Les sanctions disciplinaires pour un fonctionnaire en cas de faute sont définies par la loi. Selon l’article 89 de la loi du 26 janvier 1984, les sanctions sont réparties en quatre groupes. Le quatrième groupe inclut des sanctions sévères telles que la mise à la retraite d’office et la révocation. La révocation est une mesure extrême qui entraîne la perte définitive de la fonction publique. Elle est généralement appliquée dans des cas de fautes graves, comme l’exercice d’une activité lucrative non autorisée ou des comportements inappropriés envers des collègues ou des élus.

Quel est le rôle du juge de l’excès de pouvoir dans ce contexte ?

Le juge de l’excès de pouvoir a un rôle déterminant dans l’examen des sanctions disciplinaires infligées aux fonctionnaires. Il doit vérifier si les faits reprochés constituent effectivement des fautes justifiant une sanction. Il évalue également si la sanction imposée est proportionnée à la gravité des fautes commises. Pour ce faire, le juge prend en compte la manière de servir de l’agent, ses antécédents disciplinaires, ainsi que les circonstances entourant les faits. Cette évaluation permet de garantir que les droits des fonctionnaires sont respectés et que les sanctions ne sont pas abusives.

Quelles sont les obligations des fonctionnaires en matière d’activités accessoires ?

Les fonctionnaires ont des obligations strictes concernant l’exercice d’activités accessoires. Selon l’article 25 septies de la loi du 13 juillet 1983, ils doivent consacrer l’intégralité de leur activité professionnelle aux tâches qui leur sont confiées. Ils ne peuvent pas exercer d’activités privées lucratives sans autorisation préalable de leur autorité hiérarchique. Cette interdiction s’applique même lorsque le fonctionnaire est en congé maladie. Ainsi, tout manquement à cette règle peut entraîner des sanctions disciplinaires, comme cela a été le cas pour la fonctionnaire en question, qui a exercé une activité lucrative pendant son congé de maladie.

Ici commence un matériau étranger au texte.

(* ===== verification/LoadSteps.v ===== *)
(** * load_policy, one critical section at a time

    Controller::load_policy (src/controller.cpp) can be called by several
    threads at once.  Validation and compilation work on the caller's own data;
    the kernel's maps, the resolver and the current policy are replaced in
    three critical sections, under [state_mu_] of the backend, [resolver_mu_]
    and [mu_] of the policy manager.  A [loader] is a call between two of
    them. *)

From S2P Require Import Prelude FileId Policy PolicyCompiler PathResolver Enforcer Json ConfigParser EventSink Controller.

(** Where one call stands. *)
Inductive loader :=
| LoadCalled (policy : option Policy)
| LoadApplied (p : Policy) (compiled : CompiledPolicy)   (* apply_policy has returned *)
| LoadResolved (p : Policy)                              (* resolver_ has been replaced *)
| LoadReturned (r : ResultVoid).

Definition load_returned (l : loader) : bool :=
  match l with LoadReturned _ => true | _ => false end.

Section Loads.
Context {E : Type} `{!IEnforcer E} {Cl : Type} (file_resolver : FileResolver).
Implicit Types (c : Controller E Cl) (p : Policy) (l : loader).

(** Up to the return of apply_policy. *)
Definition load_apply (policy : option Policy) c : loader * Controller E Cl :=
  match policy with
  | None => (LoadReturned (err "cannot install a null policy"), c)
  | Some p =>
    match validate p with
    | Err e => (LoadReturned (err e), c)
    | Ok _ =>
      match compile file_resolver p with
      | Err e => (LoadReturned (err e), c)
      | Ok compiled =>
        match enforcer_ c with
        | None => (LoadApplied p compiled, c)
        | Some e =>
          let '(r, e') := enf_apply_policy compiled e in
          match r with
          | Err m => (LoadReturned (err ("kernel policy install failed: " +:+ m)), with_enforcer c (Some e'))
          | Ok _ => (LoadApplied p compiled, with_enforcer c (Some e'))
          end
        end
      end
    end
  end.

(** One critical section of a call. *)
Definition load_advance l c : loader * Controller E Cl :=
  match l with
  | LoadCalled policy => load_apply policy c
  | LoadApplied p compiled => (LoadResolved p, with_resolver c (Some (build_resolver p compiled)))
  | LoadResolved p =>
     let '(r, m) := manager_install (policy_manager_ c) (Some p) in
     (LoadReturned (match r with Err e => err e | Ok _ => ok_v end), with_policy c m)
  | LoadReturned _ => (l, c)
  end.

(** Left alone, a call is [load_policy]. *)
Fixpoint load_alone (n : nat) l c : loader * Controller E Cl :=
  match n with
  | O => (l, c)
  | S n => let '(l', c') := load_advance l c in load_alone n l' c'
  end.

Lemma load_alone_returned n r c : load_alone n (LoadReturned r) c = (LoadReturned r, c).
Proof. by induction n. Qed.

Lemma load_alone_is_load_policy (policy : option Policy) c :
  load_alone 3 (LoadCalled policy) c =
  ((LoadReturned (load_policy file_resolver policy c).1), (load_policy file_resolver policy c).2).
Proof.
  change (load_alone 3 (LoadCalled policy) c)
    with (let '(l', c') := load_apply policy c in load_alone 2 l' c').
  unfold load_policy, load_apply. destruct policy as [p|]; [|done].
  destruct (validate p) as [[]|m] eqn:Hv; [|done].
  destruct (compile file_resolver p) as [compiled|m]; [|done].
  destruct (enforcer_ c) as [e|]; cbn; unfold manager_install; rewrite ?Hv; [|done].
  destruct (enf_apply_policy compiled e) as [[[]|m] e']; cbn; unfold manager_install; by rewrite ?Hv.
Qed.

End Loads.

Quels éléments ont été pris en compte pour justifier la révocation de la fonctionnaire ?

Pour justifier la révocation de la fonctionnaire, plusieurs éléments ont été pris en compte. Tout d’abord, il a été établi qu’elle avait exercé une activité lucrative sans autorisation pendant son congé de maladie. De plus, elle avait déjà fait l’objet d’une première sanction d’exclusion temporaire pour des faits similaires. Les propos injurieux tenus sur les réseaux sociaux à l’encontre des élus de sa commune ont également été un facteur déterminant. Le juge a considéré que la gravité et la récurrence des fautes commises justifiaient la sanction de révocation, qui n’était pas disproportionnée par rapport aux comportements fautifs de la fonctionnaire.